#### [About this task]
Among the lines below, restate word for word only those from the line with "(** The credentials" through the line with "match r with Err", with both end lines kept.

******************************

(* ===== verification/Device.v ===== *)
(** * [gb28181/device.go]: the device

    Registration with digest authentication, keepalives, the answers to queries
    and to streaming INVITEs.  The waits take the answer they yield as an argument;
    the main loop [run] is a step function of its local state. *)

From S2P Require Import Prelude GoStrings Params Uri Headers HeadersMap Message Net Transport Ids Transaction Proc Dialog Digest Sdp Utf8 XmlToken Xml Ua Platform.

(** ** State *)

Record DeviceInfoT := mkDeviceInfo { di_Name : str; di_Manufacturer : str; di_Model : str; di_Firmware : str }.

Record DeviceConfig := mkDeviceConfig {
  dc_DeviceID : str; dc_Password : str; dc_ServerID : str; dc_ServerHost : str; dc_ServerPort : Z;
  dc_LocalHost : str; dc_LocalPort : Z; KeepaliveInterval : Z; RegisterTimeout : Z;
  Channels : list Item; DeviceInfo : DeviceInfoT
}.

Definition device_defaults (c : DeviceConfig) : result DeviceConfig :=
  if (dc_DeviceID c == []) || (dc_ServerID c == []) || (dc_ServerHost c == []) then Err ErrOther
  else Ok (mkDeviceConfig (dc_DeviceID c) (dc_Password c) (dc_ServerID c) (dc_ServerHost c) (dc_ServerPort c)
             (dc_LocalHost c) (if dc_LocalPort c == 0%Z then 5060 else dc_LocalPort c)
             (if KeepaliveInterval c == 0%Z then 60 * Second else KeepaliveInterval c)%Z
             (if RegisterTimeout c == 0%Z then 10 * Second else RegisterTimeout c)%Z (Channels c) (DeviceInfo c)).

Record Stream := mkStream { st_Dialog : nat; st_SSRC : Z; st_SDP : SDP }.

Record Device := mkDevice {
  d_cfg : DeviceConfig;
  d_ua : UA;
  d_sn : Z;
  d_nonce : str;
  regOk : bool;
  streams : gmap str Stream;
  controls : list Envelope;       (* the calls of [OnControl] *)
  has_OnControl : bool
}.

Definition with_d_ua (u : UA) (d : Device) : Device :=
  mkDevice (d_cfg d) u (d_sn d) (d_nonce d) (regOk d) (streams d) (controls d) (has_OnControl d).
Definition with_d_sn (n : Z) (d : Device) : Device :=
  mkDevice (d_cfg d) (d_ua d) n (d_nonce d) (regOk d) (streams d) (controls d) (has_OnControl d).
Definition with_nonce (n : str) (d : Device) : Device :=
  mkDevice (d_cfg d) (d_ua d) (d_sn d) n (regOk d) (streams d) (controls d) (has_OnControl d).
Definition with_regOk (b : bool) (d : Device) : Device :=
  mkDevice (d_cfg d) (d_ua d) (d_sn d) (d_nonce d) b (streams d) (controls d) (has_OnControl d).
Definition with_streams (s : gmap str Stream) (d : Device) : Device :=
  mkDevice (d_cfg d) (d_ua d) (d_sn d) (d_nonce d) (regOk d) s (controls d) (has_OnControl d).
Definition with_controls (l : list Envelope) (d : Device) : Device :=
  mkDevice (d_cfg d) (d_ua d) (d_sn d) (d_nonce d) (regOk d) (streams d) l (has_OnControl d).

(** The agent [Start] makes, with its three callbacks. *)
Definition device_agent (c : DeviceConfig) : UA :=
  with_cb (mkUACallbacks true false true true false false false) (NewUA (dc_LocalHost c) (dc_LocalPort c)).

Definition new_device (c : DeviceConfig) (onControl : bool) : Device :=
  mkDevice c (device_agent c) 0 [] false ∅ [] onControl.

Definition serverUri (c : DeviceConfig) : Uri :=
  mkUri "sip" (dc_ServerID c) [] (dc_ServerHost c) (dc_ServerPort c) None None.
Definition selfUri (c : DeviceConfig) : Uri :=
  mkUri "sip" (dc_DeviceID c) [] (dc_LocalHost c) (dc_LocalPort c) None None.
Definition server_addr (c : DeviceConfig) : Addr := mkAddr "udp" (dc_ServerHost c) (dc_ServerPort c).

(** ** Registration *)

Definition lastChallenge (c : DeviceConfig) (nonce : str) : option Auth :=
  if nonce == [] then None
  else Some (mkAuth "Digest" [] (dc_ServerID c) nonce [] [] [] [] [] [] [] None).

Definition auth_q (k v : str) : str := " " ++ k ++ "=" ++ quoted v.

Definition authHeaderString (a : Auth) : str :=
  "Digest" ++ auth_q "username" (Username a) ++ auth_q "realm" (Realm a) ++ auth_q "nonce" (Nonce a) ++
  auth_q "uri" (URI a) ++
  (if Response_ a != [] then auth_q "response" (Response_ a) else []) ++
  (if Algorithm a != [] then auth_q "algorithm" (Algorithm a) else []) ++
  (if Cnonce a != [] then auth_q "cnonce" (Cnonce a) ++ " nc=" ++ Nc a ++ " qop=" ++ Qop a else []) ++
  (if Opaque_ a != [] then auth_q "opaque" (Opaque_ a) else []).

(** The From of the device, as text. *)
Definition device_from (c : DeviceConfig) (tag : str) : Address :=
  mkAddress [] false (Some (mkUri "sip" (dc_DeviceID c) [] (dc_ServerHost c) 0 None None))
    (Some (Params_Set NewParams "tag" tag)).

Definition newRegister (c : DeviceConfig) (callID : str) (cseq : Z) (tag : str) (auth : option Auth) : Request :=
  let to := serverUri c in
  let h := Headers_Set [] (NewHeader "To" (Address_String (mkAddress [] false (Some to) None))) in
  let h := Headers_Set h (NewHeader "From" (Address_String (device_from c tag))) in
  let h := Headers_Set h (NewHeader "Call-ID" callID) in
  let h := Headers_Set h (HCSeq (mkCSeq (cseq mod 2 ^ 32) REGISTER)) in
  let h := Headers_Set h (HMaxForwards 70) in
  let contact := mkUri "sip" (dc_DeviceID c) [] (dc_LocalHost c) (dc_LocalPort c) None None in
  let h := Headers_Set h (NewHeader "Contact" (uri_String contact)) in
  let h := Headers_Set h (NewHeader "Expires" "3600") in
  let h := Headers_Set h (NewHeader "User-Agent" "go-sip-gb28181") in
  let h := match auth with Some a => Headers_Set h (NewHeader "Authorization" (authHeaderString a)) | None => h end in
  req_with_headers (NewRequest REGISTER (Some to)) h.

Definition register_uri (c : DeviceConfig) : str := "sip:" ++ dc_ServerID c ++ "@" ++ dc_ServerHost c.

(** The credentials for a challenge with this nonce. *)
Definition register_auth (c : DeviceConfig) (challenge : Auth) : Auth :=
  DigestResponse challenge REGISTER (register_uri c) (dc_DeviceID c) (dc_Password c) [] [].

(** The nonce a 401 brings, when it brings one. *)
Definition challenge_nonce (resp : Response) : option str :=
  match Headers_Get (Resp_headers resp) "WWW-Authenticate" with
  | Some www => let a := ParseAuth (Header_Value www) in if Nonce a != [] then Some (Nonce a) else None
  | None => None
  end.

Section Device.
Context `{Sender} `{Entropy} `{XmlNames}.

Definition on_d_ua {A} (m : proc UA A) : proc Device A := onp d_ua with_d_ua m.

(** The closure [send] of [register]: [answer] is the first event of the
    transaction, or [ErrTimeout]. *)
Definition register_send (callID : str) (cseq : Z) (auth : option Auth) (answer : result Response) :
  proc Device (result Response) :=
  c ← asks d_cfg; tag ← on_d_ua fresh_tag;
  r ← on_d_ua (tm_Request (newRegister c callID cseq tag auth) (server_addr c));
  match r with Err e => mret (Err e) | Ok _ => mret answer end.

Definition register (answer1 answer2 : result Response) : proc Device (result bool) :=
  callID ← on_d_ua fresh_callid;
  r ← register_send callID 1 None answer1;
  match r with
  | Err e => mret (Err e)
  | Ok resp =>
    if StatusCode resp == 200%Z then mret (Ok true)
    else if StatusCode resp != 401%Z then mret (Err ErrOther)
    else
      match challenge_nonce resp with Some n => update (with_nonce n) | None => mret () end;;
      c ← asks d_cfg; nonce ← asks d_nonce;
      match lastChallenge c nonce with
      | None => mret (Err ErrOther)
      | Some challenge =>
        r ← register_send callID 2 (Some (register_auth c challenge)) answer2;
        match r with
        | Err e => mret (Err e)
        | Ok resp => mret (if StatusCode resp == 200%Z then Ok true else Err ErrOther)
        end
      end
  end.

(** ** The main loop *)

(** Its local variables, and what it does next. *)
Record run_state := mkRunState { registered : bool; registerBackoff : Z }.
Inductive run_next := Sleep (d : Z) | WaitTick.

(** ** Messages to the platform *)

Definition d_newMessage (c : DeviceConfig) (tag callid body : str) : Request :=
  Request_SetBody
    (req_with_headers (NewRequest MESSAGE (Some (serverUri c)))
       (message_headers (Address_String (device_from c tag)) (uri_String (serverUri c)) tag callid))
    "application/MANSCDP+xml" (Some body).

Definition d_SendMessage (body : str) : proc Device (result unit) :=
  c ← asks d_cfg; tag ← on_d_ua fresh_tag; callid ← on_d_ua fresh_callid;
  r ← on_d_ua (tm_Request (d_newMessage c tag callid body) (server_addr c));
  mret (match r with Ok _ => Ok () | Err e => Err e end).

Definition d_nextSN : proc Device Z := n ← asks d_sn; update (with_d_sn (n + 1));; mret (n + 1)%Z.

Definition Keepalive : proc Device (result unit) :=
  sn ← d_nextSN; c ← asks d_cfg;
  d_SendMessage (BuildNotify (with_SeqNum 1 (new_Envelope CmdKeepalive sn (dc_DeviceID c)))).

(** One attempt to register, when it is needed, with the backoff that follows a
    failure. *)
Definition run_register (answer1 answer2 : result Response) (s : run_state) : proc Device (run_state * run_next) :=
  if registered s then mret (s, WaitTick)
  else
    r ← register answer1 answer2;
    match r with
    | Ok true => update (with_regOk true);; mret (mkRunState true (500 * Millisecond), WaitTick)
    | _ => mret (mkRunState false (if (registerBackoff s <? 8 * Second)%Z then registerBackoff s * 2 else registerBackoff s)%Z,
                 Sleep (registerBackoff s))
    end.

(** A tick: a failed keepalive asks for a new registration, when [OnError] is set. *)
Definition run_tick (onError : bool) (s : run_state) : proc Device run_state :=
  r ← Keepalive;
  mret (match r with
        | Err _ => if onError then mkRunState false (registerBackoff s) else s
        | Ok _ => s
        end).

(** The answer to a query, when the command asks for one. *)
Definition catalog_response (c : DeviceConfig) (sn : Z) : Envelope :=
  let n := Z.of_nat (length (Channels c)) in
  with_list n (mkDeviceList (Itoa n) (Channels c)) (new_Envelope CmdCatalog sn (dc_DeviceID c)).
Definition info_response (c : DeviceConfig) (sn : Z) : Envelope :=
  let i := DeviceInfo c in
  with_info (di_Name i) (di_Manufacturer i) (di_Model i) (di_Firmware i) "OK"
    (new_Envelope CmdDeviceInfo sn (dc_DeviceID c)).
Definition status_response (c : DeviceConfig) (sn : Z) : Envelope :=
  with_status "ONLINE" "OK" (new_Envelope CmdDeviceStatus sn (dc_DeviceID c)).

Definition control_commands : list str := [CmdPTZCmd; CmdTeleBoot; CmdDeviceConfig; CmdConfigDownload; CmdPresetQuery].

Definition d_onMessage (req : Request) (stx : option nat) : proc Device () :=
  match xml_Parse (default [] (Req_body req)) with
  | Err _ => _ ← on_d_ua (UA_Respond None stx 400 [] None); mret ()
  | Ok e =>
    _ ← on_d_ua (UA_Respond None stx 200 [] None);
    c ← asks d_cfg;
    if e_CmdType e == CmdCatalog then
      _ ← d_SendMessage (BuildResponse (catalog_response c (e_SN e))); mret ()
    else if e_CmdType e == CmdDeviceInfo then
      _ ← d_SendMessage (BuildResponse (info_response c (e_SN e))); mret ()
    else if e_CmdType e == CmdDeviceStatus then
      _ ← d_SendMessage (BuildResponse (status_response c (e_SN e))); mret ()
    else if bool_decide (e_CmdType e ∈ control_commands) then
      on ← asks has_OnControl;
      whenp on (update (λ d, with_controls (controls d ++ [e]) d))
    else mret ()
  end.

(** ** Streams *)

Definition answer_sdp (c : DeviceConfig) (remote : SDP) : StreamSDP :=
  mkStreamSDP (dc_DeviceID c) (dc_LocalHost c) (Sdp_SSRC remote) false (Sdp_VideoPort remote) (Sdp_AudioPort remote)
    (Sdp_SessionName remote) (Sdp_StartTime remote) (Sdp_EndTime remote).

Definition invite_answer (c : DeviceConfig) (req : Request) (tag : str) (remote : SDP) : Response :=
  let h : Headers := match to_of (Req_headers req) with
                     | Some to => [NewHeader "To" (Address_String (SetTag to tag))]
                     | None => []
                     end in
  let h := Headers_Set h (NewHeader "Contact" (Address_String (mkAddress [] false (Some (selfUri c)) None))) in
  Response_SetBody (resp_with_headers (NewResponse 200 []) h) "application/sdp" (Some (Build (answer_sdp c remote))).

Definition d_onInvite (req : Request) (stx : option nat) (dlg : nat) : proc Device () :=
  match ParseSDP (default [] (Req_body req)) with
  | Err _ => _ ← on_d_ua (UA_Respond None stx 400 [] None); mret ()
  | Ok remote =>
    c ← asks d_cfg;
    tag ← (match to_of (Req_headers req) with Some _ => on_d_ua fresh_tag | None => mret [] end);
    r ← on_d_ua (stx_Respond stx (invite_answer c req tag remote));
    match r with
    | Err _ => mret ()
    | Ok _ =>
      update (λ d, with_streams (<[callid_of (Req_headers req) := mkStream dlg (Sdp_SSRC remote) remote]> (streams d)) d)
    end
  end.

(** The callback of BYE that [Start] sets. *)
Definition d_onBye (req : Request) : proc Device () :=
  update (λ d, with_streams (delete (callid_of (Req_headers req)) (streams d)) d).

Definition d_on_call (c : call) : proc Device () :=
  match c with
  | CallMessage req stx => d_onMessage req stx
  | CallInvite req stx dlg => d_onInvite req stx dlg
  | CallBye req _ _ => d_onBye req
  | _ => mret ()
  end.

Definition Device_handlePacket (pkt : Packet) : proc Device () :=
  n ← asks (λ d, length (calls (d_ua d)));
  on_d_ua (UA_handlePacket pkt);;
  new ← asks (λ d, drop n (calls (d_ua d)));
  each d_on_call new.
End Device.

******************************

#### [Task answer]
(** The credentials for a challenge with this nonce. *)
Definition register_auth (c : DeviceConfig) (challenge : Auth) : Auth :=
  DigestResponse challenge REGISTER (register_uri c) (dc_DeviceID c) (dc_Password c) [] [].

(** The nonce a 401 brings, when it brings one. *)
Definition challenge_nonce (resp : Response) : option str :=
  match Headers_Get (Resp_headers resp) "WWW-Authenticate" with
  | Some www => let a := ParseAuth (Header_Value www) in if Nonce a != [] then Some (Nonce a) else None
  | None => None
  end.

Section Device.
Context `{Sender} `{Entropy} `{XmlNames}.

Definition on_d_ua {A} (m : proc UA A) : proc Device A := onp d_ua with_d_ua m.

(** The closure [send] of [register]: [answer] is the first event of the
    transaction, or [ErrTimeout]. *)
Definition register_send (callID : str) (cseq : Z) (auth : option Auth) (answer : result Response) :
  proc Device (result Response) :=
  c ← asks d_cfg; tag ← on_d_ua fresh_tag;
  r ← on_d_ua (tm_Request (newRegister c callID cseq tag auth) (server_addr c));
  match r with Err e => mret (Err e) | Ok _ => mret answer end.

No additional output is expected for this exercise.